### Your assignment:
Among the entries below, please repeat exactly and only the lines from the line containing "Lemma one_of_views l" to the line containing "apply fine_bind; [|intros _].", both lines included.

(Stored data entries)
Section Icons.
Context {Srv : Type} `{!XServer Srv} `{!XScreen Srv} `{!Env (BarWorld Srv)} `{!BarEnv Srv}.
Context (J : Srv → Prop) (pat backlog : Srv → nat) (owner : Z → string).
Local Abbreviation R := (Runtime (BarWorld Srv)).
Local Abbreviation inv := (inv (λ w : BarWorld Srv, J (bsrv w)) owner).
Local Abbreviation keeps := (keeps (λ w : BarWorld Srv, pat (bsrv w))).
Context `{!ServerOk J pat backlog} `{!ScreenOk J pat} `{!BarOk J pat owner}.
Implicit Types r : R.
Local Abbreviation bar_ok := (bar_ok J owner).
Local Abbreviation fine := (fine J pat owner).

(** The invariant, in words of the icons. *)
Definition icons_sorted_out r : Prop :=
  NoDup (all_icons (trays r)) ∧ ∀ t, Some t ∈ trays r → laid_out t.

Lemma bar_ok_icons r : bar_ok r → icons_sorted_out r.
Proof using Type.
  intros (_ & Hok & Hn). split; [done|]. intros t Ht. rewrite Forall_forall in Hok. destruct (Hok _ Ht). by apply wf_laid_out.
Qed.

Lemma one_of_views l l' : same_views l l' → one_place l l'.
Proof using Type. by intros ?%same_views_all%same_all_one. Qed.
Lemma one_of_eq l l' : l = l' → one_place l l'.
Proof using Type. by intros ->. Qed.
Lemma one_of_all l l' : same_all l l' → one_place l l'.
Proof using Type. apply same_all_one. Qed.

Ltac fine_by rel lem := eapply fine_moves; [rel|apply (lem J pat backlog); apply _].
Lemma fine_redraw : fine redraw.
Proof using All. fine_by ltac:(apply one_of_views) moves_redraw. Qed.
Lemma fine_prime : fine prime_widgets.
Proof using All. fine_by ltac:(apply one_of_eq) moves_prime_widgets. Qed.
Lemma fine_raise_all : fine raise_all.
Proof using All. fine_by ltac:(apply one_of_eq) moves_raise_all. Qed.
Lemma fine_rebalance : fine rebalance_tray_icons.
Proof using All. fine_by ltac:(apply one_of_all) moves_rebalance. Qed.
Lemma fine_absorb : fine absorb_config.
Proof using All.
  apply (fine_moves _ _ _ eq); [apply one_of_eq|]. unfold absorb_config. moves_step; [moves_step|].
  apply moves_set; [apply _|by intros m|by intros m].
Qed.
Lemma fine_ret : fine (ret tt).
Proof using All. eapply fine_moves; [apply one_of_eq|]. moves_step. Qed.
Lemma fine_display_change : fine on_display_change.
Proof using All.
  apply fine_rebuild with backlog; try apply _. apply fine_bind; [apply fine_rebalance|intros _].
  apply fine_bind; [apply fine_raise_all|intros _]. apply fine_bind; [apply fine_prime|intros _; apply fine_redraw].
Qed.
Lemma fine_start : fine bar_on_start.
Proof using All.
  apply fine_bind; [apply fine_absorb|intros _]. apply fine_rebuild with backlog; try apply _.
  apply fine_bind; [apply fine_prime|intros _; apply fine_redraw].
Qed.
Lemma fine_stop : fine stop_runtime.
Proof using All.
  apply fine_bind; [|intros _].
  - apply (fine_moves _ _ _ eq); [apply one_of_eq|]. apply moves_set; [apply _|by intros m|by intros m].
  - intros r (Hi & _ & _). eapply wp_mono; [by apply (wp_clear_bars J pat backlog owner)|]. cbv beta.
    intros [] r' (Hi' & Hk & Eb & _). unfold BarBuild.bar_ok, trays. rewrite Eb. split_and!; [done|constructor|constructor|done].
Qed.

(** What the module may be told: an icon that came back to the root window is not
    in a tray other than the selection owner's. *)
Definition fair_event (ev : Event) r : Prop :=
  match ev with
  | CustomEvent msg => ∀ d, unpack IconDocked msg = Some d → unlisted (icon d) (bars r)
  | _ => True
  end.
Lemma fine_event ev r : bar_ok r → fair_event ev r → wp (bar_on ev) (λ _ r', bar_ok r' ∧ keeps r r') r.
Proof using All.
  intros Hr Hf. destruct ev; cbn [bar_on fair_event] in *; try by apply fine_redraw.
  all: try by apply fine_ret.
  - clear Hf. revert r Hr. fine_by ltac:(apply one_of_views) moves_unmap.
  - clear Hf. revert r Hr. fine_by ltac:(apply one_of_views) moves_expose.
  - apply fine_bind; [apply fine_raise_all|intros _; apply fine_redraw|done].
  - by apply fine_display_change.
  - apply fine_bind; [apply fine_prime|intros _; apply fine_redraw|done].
  - clear Hf. revert r Hr. fine_by ltac:(apply one_of_views) moves_button.
  - clear Hf. revert r Hr. fine_by ltac:(done) moves_destroy.
  - clear Hf. revert r Hr. fine_by ltac:(apply one_of_views) moves_configure.
  - clear Hf. revert r Hr. fine_by ltac:(apply one_of_views) moves_property.
  - apply fine_bind; [apply fine_rebalance|intros _; apply fine_redraw|done].
  - destruct (unpack IconDocked msg) as [d|].
    + destruct Hr as (Hi & Hok & Hn). eapply wp_mono; [apply (wp_docked J pat backlog); try apply _; [done|done|by apply Hf]|].
      cbv beta. intros [] r' []. split; [|done]. split_and!; [done|done|auto].
    + destruct (unpack LayoutChanged msg); [by apply fine_redraw|by apply fine_ret].
Qed.

(** C7: the system tray stays in order.  Whatever the X server answers, class names
    being terminated ([ServerOk]), and whatever event arrives, the bar module's start, stop, reload, redraw, event and
    message handlers return without undefined behaviour and keep the core's
    invariant, and afterwards every icon is listed by one tray only and the mapped
    icons of each tray stand side by side without overlap, inside the tray and the
    height of its bar.  This is so provided that an icon that comes back to the root
    window is in no tray but the selection owner's when the module is told
    ([fair_event]; otherwise see [redocked_icon_listed_twice]). *)
Theorem tray_icons_in_order r : bar_ok r →
  let ok {A} (m : M R A) := wp m (λ _ r', bar_ok r' ∧ icons_sorted_out r' ∧ keeps r r') r in
  ok bar_on_start ∧ ok bar_on_reload ∧ ok stop_runtime ∧ ok redraw ∧ ok refresh_widgets ∧
  (∀ win type data, ok (on_client_message win type data)) ∧ ∀ ev, fair_event ev r → ok (bar_on ev).
Proof using All.
  intros Hr. cbv zeta.
  assert (∀ A (m : M R A), wp m (λ _ r', bar_ok r' ∧ keeps r r') r →
    wp m (λ _ r', bar_ok r' ∧ icons_sorted_out r' ∧ keeps r r') r) as Hw.
  { intros A m Hm. eapply wp_mono; [exact Hm|]. intros a r' [H1 H2]. split_and!; [done|by apply bar_ok_icons|done]. }
  split_and!; [apply Hw, fine_start, Hr|apply Hw, fine_absorb, Hr|apply Hw, fine_stop, Hr|apply Hw, fine_redraw, Hr| | |].
  - apply Hw. clear Hw. revert r Hr. fine_by ltac:(apply one_of_eq) moves_refresh.
  - intros win type data. apply Hw. clear Hw. revert r Hr. fine_by ltac:(done) moves_client_message.
  - intros ev Hf. by apply Hw, fine_event.
Qed.

Lemma routed_keeps_icons win target :
  moves J pat owner anywhere same_all (route_icon_to_monitor win target ;; redraw).
Proof using All.
  apply moves_bind; [apply _|apply _|apply (moves_route J pat backlog); apply _|intros _].
  apply (moves_lift _ _ _ same_views); [by intros l l' ?%same_views_all|apply (moves_redraw J pat backlog); apply _].
Qed.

### Output of the exercise:
Lemma one_of_views l l' : same_views l l' → one_place l l'.
Proof using Type. by intros ?%same_views_all%same_all_one. Qed.
Lemma one_of_eq l l' : l = l' → one_place l l'.
Proof using Type. by intros ->. Qed.
Lemma one_of_all l l' : same_all l l' → one_place l l'.
Proof using Type. apply same_all_one. Qed.

Ltac fine_by rel lem := eapply fine_moves; [rel|apply (lem J pat backlog); apply _].
Lemma fine_redraw : fine redraw.
Proof using All. fine_by ltac:(apply one_of_views) moves_redraw. Qed.
Lemma fine_prime : fine prime_widgets.
Proof using All. fine_by ltac:(apply one_of_eq) moves_prime_widgets. Qed.
Lemma fine_raise_all : fine raise_all.
Proof using All. fine_by ltac:(apply one_of_eq) moves_raise_all. Qed.
Lemma fine_rebalance : fine rebalance_tray_icons.
Proof using All. fine_by ltac:(apply one_of_all) moves_rebalance. Qed.
Lemma fine_absorb : fine absorb_config.
Proof using All.
  apply (fine_moves _ _ _ eq); [apply one_of_eq|]. unfold absorb_config. moves_step; [moves_step|].
  apply moves_set; [apply _|by intros m|by intros m].
Qed.
Lemma fine_ret : fine (ret tt).
Proof using All. eapply fine_moves; [apply one_of_eq|]. moves_step. Qed.
Lemma fine_display_change : fine on_display_change.
Proof using All.
  apply fine_rebuild with backlog; try apply _. apply fine_bind; [apply fine_rebalance|intros _].
  apply fine_bind; [apply fine_raise_all|intros _]. apply fine_bind; [apply fine_prime|intros _; apply fine_redraw].
Qed.
Lemma fine_start : fine bar_on_start.
Proof using All.
  apply fine_bind; [apply fine_absorb|intros _]. apply fine_rebuild with backlog; try apply _.
  apply fine_bind; [apply fine_prime|intros _; apply fine_redraw].
Qed.
Lemma fine_stop : fine stop_runtime.
Proof using All.
  apply fine_bind; [|intros _].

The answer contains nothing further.